━━ DATA FOR ANALYSIS
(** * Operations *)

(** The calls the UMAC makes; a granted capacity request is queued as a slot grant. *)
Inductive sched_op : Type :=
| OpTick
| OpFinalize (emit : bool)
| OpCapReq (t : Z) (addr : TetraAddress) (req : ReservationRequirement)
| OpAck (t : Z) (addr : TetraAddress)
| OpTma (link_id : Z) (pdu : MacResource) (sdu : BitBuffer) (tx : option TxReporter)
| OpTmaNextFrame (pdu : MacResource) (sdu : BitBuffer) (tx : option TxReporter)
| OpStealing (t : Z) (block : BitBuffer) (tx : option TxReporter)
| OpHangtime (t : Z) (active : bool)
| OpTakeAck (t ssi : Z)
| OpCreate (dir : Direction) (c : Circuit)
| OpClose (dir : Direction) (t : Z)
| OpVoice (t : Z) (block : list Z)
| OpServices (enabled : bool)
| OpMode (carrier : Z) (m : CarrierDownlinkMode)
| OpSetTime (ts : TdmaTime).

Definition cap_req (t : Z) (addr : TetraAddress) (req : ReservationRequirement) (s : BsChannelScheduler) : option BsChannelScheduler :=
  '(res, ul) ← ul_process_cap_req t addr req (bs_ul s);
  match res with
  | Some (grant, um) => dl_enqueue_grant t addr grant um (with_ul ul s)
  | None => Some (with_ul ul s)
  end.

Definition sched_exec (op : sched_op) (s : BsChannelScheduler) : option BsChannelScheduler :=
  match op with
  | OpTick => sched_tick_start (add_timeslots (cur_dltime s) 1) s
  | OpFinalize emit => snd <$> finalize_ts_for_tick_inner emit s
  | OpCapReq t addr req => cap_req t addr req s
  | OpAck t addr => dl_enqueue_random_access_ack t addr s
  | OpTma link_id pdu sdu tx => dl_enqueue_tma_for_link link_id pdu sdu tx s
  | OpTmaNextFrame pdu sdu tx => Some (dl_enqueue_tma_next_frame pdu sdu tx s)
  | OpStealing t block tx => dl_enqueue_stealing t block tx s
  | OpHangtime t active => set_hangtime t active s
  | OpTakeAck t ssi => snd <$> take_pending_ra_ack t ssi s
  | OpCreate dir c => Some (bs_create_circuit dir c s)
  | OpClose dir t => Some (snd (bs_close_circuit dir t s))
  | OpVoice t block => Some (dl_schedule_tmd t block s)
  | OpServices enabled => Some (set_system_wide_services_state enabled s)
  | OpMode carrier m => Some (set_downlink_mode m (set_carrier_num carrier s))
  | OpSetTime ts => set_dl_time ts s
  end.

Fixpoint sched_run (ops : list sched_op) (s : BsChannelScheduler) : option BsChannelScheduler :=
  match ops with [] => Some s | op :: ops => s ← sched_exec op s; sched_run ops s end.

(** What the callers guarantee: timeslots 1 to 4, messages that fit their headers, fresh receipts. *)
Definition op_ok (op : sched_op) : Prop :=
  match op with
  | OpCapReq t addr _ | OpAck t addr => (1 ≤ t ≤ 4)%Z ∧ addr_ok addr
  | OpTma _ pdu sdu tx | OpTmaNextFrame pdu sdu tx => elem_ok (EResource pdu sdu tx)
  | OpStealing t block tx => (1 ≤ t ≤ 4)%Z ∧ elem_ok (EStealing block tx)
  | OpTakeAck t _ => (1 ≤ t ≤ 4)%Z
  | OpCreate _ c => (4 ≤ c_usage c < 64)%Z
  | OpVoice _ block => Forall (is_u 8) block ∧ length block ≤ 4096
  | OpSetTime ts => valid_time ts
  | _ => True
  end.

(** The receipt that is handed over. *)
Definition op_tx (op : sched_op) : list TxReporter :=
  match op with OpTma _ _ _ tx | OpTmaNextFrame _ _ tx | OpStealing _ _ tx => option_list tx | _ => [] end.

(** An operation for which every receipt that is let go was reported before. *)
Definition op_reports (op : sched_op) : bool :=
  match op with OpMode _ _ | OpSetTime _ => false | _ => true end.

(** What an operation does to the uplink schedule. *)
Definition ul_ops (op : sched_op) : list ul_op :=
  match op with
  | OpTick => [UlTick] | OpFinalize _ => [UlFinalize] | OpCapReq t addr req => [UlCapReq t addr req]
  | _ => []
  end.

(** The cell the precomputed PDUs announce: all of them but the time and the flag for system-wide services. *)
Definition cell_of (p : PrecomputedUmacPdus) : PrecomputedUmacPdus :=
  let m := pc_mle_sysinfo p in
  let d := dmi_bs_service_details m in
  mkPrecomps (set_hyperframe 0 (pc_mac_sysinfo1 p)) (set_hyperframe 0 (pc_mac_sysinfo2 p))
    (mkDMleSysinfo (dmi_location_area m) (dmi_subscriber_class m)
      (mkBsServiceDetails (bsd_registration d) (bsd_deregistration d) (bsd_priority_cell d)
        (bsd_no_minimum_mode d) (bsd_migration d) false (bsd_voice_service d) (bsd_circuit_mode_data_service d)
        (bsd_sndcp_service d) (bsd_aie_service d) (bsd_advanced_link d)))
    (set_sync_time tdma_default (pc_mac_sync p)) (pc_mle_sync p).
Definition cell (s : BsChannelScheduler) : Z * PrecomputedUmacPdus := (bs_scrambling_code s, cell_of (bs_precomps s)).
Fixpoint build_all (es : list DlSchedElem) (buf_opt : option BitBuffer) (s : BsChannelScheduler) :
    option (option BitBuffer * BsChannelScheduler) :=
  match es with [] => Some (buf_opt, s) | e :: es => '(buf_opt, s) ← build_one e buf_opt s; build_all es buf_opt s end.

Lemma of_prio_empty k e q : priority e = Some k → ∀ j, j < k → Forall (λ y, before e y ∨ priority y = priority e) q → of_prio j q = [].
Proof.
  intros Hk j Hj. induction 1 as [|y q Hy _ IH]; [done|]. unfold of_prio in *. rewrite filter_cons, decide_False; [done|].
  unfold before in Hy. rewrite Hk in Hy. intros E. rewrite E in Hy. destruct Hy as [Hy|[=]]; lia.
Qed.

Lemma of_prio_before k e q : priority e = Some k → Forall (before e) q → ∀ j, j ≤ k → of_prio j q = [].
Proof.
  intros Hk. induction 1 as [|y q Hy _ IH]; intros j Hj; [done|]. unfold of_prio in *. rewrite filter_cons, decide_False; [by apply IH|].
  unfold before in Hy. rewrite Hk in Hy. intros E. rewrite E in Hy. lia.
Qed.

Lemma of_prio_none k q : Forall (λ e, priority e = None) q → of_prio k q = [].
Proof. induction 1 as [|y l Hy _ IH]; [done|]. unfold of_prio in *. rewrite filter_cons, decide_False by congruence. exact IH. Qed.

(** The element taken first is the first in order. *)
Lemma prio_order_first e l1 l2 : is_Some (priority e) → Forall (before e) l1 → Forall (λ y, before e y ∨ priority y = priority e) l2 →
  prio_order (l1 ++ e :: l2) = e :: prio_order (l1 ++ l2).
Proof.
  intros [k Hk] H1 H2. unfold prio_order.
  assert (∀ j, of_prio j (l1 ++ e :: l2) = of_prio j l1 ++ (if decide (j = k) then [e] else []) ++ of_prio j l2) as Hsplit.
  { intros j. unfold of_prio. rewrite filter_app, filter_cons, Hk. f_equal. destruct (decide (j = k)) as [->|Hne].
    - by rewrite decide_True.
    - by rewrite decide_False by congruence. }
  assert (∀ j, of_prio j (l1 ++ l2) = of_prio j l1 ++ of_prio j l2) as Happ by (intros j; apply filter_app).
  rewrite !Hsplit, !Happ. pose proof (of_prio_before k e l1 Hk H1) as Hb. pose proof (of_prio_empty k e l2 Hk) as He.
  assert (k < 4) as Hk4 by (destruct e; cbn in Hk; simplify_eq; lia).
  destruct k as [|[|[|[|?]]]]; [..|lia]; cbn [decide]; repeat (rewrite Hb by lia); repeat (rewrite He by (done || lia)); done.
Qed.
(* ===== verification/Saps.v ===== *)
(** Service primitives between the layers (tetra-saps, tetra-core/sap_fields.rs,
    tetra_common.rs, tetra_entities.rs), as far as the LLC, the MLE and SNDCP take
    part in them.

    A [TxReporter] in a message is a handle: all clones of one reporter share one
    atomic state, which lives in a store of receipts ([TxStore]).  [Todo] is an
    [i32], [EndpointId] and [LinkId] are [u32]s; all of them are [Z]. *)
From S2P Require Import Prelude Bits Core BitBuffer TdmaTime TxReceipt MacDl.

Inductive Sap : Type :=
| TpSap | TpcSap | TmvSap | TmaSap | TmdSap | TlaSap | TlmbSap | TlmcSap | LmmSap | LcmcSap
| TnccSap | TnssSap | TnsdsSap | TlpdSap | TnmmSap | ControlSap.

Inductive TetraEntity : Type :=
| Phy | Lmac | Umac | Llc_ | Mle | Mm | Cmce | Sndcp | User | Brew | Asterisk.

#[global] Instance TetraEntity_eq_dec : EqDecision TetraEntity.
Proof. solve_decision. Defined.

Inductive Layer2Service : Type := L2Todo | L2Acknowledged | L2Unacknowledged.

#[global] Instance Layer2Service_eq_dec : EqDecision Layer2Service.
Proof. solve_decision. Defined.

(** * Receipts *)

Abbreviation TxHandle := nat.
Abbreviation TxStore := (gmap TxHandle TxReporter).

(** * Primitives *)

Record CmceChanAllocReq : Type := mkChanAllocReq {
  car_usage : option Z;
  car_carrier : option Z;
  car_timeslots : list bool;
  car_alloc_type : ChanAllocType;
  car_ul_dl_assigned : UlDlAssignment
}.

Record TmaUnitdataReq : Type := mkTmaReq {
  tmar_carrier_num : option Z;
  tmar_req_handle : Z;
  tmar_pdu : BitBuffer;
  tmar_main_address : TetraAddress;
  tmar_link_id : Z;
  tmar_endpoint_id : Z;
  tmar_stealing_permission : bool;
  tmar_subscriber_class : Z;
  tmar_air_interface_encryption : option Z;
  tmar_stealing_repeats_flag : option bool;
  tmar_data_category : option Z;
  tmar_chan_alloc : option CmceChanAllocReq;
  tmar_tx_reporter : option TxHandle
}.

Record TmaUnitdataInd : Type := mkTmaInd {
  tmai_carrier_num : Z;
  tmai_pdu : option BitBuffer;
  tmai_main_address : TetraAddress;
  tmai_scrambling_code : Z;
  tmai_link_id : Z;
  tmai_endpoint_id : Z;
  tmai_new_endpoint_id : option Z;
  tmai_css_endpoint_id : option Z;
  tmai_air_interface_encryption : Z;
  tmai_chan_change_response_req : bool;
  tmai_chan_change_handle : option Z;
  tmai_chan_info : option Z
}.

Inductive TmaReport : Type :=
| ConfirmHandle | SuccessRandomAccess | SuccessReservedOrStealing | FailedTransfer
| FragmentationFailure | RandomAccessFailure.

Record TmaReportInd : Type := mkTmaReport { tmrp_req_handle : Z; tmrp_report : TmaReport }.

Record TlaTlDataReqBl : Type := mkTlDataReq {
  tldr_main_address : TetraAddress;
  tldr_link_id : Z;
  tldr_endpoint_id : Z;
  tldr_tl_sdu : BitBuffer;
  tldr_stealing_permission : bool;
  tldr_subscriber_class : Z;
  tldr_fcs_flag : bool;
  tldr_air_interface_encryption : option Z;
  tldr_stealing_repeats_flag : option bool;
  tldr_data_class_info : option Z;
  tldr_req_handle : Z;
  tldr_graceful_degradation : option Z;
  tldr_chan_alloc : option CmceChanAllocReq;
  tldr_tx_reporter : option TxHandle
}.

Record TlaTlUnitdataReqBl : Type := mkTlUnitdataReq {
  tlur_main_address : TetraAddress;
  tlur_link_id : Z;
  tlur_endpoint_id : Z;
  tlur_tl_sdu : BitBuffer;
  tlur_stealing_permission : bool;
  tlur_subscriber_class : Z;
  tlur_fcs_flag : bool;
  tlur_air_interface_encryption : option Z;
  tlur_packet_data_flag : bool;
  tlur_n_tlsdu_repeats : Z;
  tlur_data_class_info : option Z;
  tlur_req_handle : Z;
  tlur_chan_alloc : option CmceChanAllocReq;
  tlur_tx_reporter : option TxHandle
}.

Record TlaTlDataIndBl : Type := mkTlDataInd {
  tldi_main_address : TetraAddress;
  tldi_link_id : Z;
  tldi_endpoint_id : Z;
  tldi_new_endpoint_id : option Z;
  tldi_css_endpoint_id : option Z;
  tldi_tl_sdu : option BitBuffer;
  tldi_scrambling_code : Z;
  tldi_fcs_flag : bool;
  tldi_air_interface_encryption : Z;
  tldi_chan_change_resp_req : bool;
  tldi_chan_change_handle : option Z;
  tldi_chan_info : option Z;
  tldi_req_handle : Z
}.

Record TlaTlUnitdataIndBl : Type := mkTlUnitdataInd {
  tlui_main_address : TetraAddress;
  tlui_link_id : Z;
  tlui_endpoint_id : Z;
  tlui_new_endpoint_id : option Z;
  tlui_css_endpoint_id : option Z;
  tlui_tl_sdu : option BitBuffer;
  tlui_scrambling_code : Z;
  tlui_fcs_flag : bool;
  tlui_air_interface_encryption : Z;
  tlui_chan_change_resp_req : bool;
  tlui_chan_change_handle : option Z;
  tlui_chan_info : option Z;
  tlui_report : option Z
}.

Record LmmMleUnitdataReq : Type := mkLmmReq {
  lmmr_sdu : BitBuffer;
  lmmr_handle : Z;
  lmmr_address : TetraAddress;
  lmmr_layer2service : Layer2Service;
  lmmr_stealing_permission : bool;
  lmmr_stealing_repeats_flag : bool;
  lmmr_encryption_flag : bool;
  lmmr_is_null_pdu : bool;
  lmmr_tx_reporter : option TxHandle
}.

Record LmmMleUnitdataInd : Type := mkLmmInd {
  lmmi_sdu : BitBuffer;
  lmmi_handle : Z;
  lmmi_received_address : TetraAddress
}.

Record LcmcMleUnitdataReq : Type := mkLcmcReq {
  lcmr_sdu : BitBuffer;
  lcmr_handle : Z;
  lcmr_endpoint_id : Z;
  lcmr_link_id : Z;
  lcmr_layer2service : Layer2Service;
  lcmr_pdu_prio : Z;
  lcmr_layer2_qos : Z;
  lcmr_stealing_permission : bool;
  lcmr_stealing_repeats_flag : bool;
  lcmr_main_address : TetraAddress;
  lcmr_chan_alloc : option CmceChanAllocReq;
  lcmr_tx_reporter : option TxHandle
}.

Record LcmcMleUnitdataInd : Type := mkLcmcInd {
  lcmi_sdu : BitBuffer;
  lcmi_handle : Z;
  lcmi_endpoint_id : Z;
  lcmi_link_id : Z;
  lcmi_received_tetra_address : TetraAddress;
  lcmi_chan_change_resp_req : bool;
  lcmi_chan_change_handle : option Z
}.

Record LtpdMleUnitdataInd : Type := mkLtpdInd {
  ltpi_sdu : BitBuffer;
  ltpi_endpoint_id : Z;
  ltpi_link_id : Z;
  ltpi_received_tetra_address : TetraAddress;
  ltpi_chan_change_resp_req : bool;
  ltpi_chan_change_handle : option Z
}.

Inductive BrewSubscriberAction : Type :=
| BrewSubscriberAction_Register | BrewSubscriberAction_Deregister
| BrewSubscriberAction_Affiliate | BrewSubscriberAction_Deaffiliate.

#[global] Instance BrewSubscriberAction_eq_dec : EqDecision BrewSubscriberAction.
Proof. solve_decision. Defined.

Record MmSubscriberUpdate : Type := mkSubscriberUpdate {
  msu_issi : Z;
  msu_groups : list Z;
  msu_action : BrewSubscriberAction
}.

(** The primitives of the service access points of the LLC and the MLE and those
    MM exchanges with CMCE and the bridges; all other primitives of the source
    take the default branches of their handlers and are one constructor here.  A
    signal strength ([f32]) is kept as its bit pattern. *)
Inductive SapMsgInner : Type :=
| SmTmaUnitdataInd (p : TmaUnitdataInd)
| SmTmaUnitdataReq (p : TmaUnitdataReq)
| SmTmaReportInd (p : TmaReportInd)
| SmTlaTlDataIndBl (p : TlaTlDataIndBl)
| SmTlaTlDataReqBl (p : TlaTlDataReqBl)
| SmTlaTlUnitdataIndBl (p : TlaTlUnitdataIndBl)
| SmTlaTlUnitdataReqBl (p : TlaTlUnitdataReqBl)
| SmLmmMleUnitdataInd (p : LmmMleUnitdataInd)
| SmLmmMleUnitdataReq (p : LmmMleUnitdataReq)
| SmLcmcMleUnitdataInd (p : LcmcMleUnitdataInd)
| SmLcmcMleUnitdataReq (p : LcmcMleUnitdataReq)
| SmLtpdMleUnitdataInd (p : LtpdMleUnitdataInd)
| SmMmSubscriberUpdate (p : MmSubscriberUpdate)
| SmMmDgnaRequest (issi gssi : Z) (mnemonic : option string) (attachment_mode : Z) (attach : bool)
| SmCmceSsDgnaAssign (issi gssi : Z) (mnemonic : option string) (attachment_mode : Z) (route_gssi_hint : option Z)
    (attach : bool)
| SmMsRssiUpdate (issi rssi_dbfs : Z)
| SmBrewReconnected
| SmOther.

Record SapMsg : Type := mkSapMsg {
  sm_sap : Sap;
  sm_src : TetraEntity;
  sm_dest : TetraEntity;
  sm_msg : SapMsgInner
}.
━━━━
EXERCISE AIM:
After locating the line containing "sm_sap : Sap;", give that line and every later line of the listing again exactly, up to and including the last.

RESULT OF THIS EXERCISE:
  sm_sap : Sap;
  sm_src : TetraEntity;
  sm_dest : TetraEntity;
  sm_msg : SapMsgInner
}.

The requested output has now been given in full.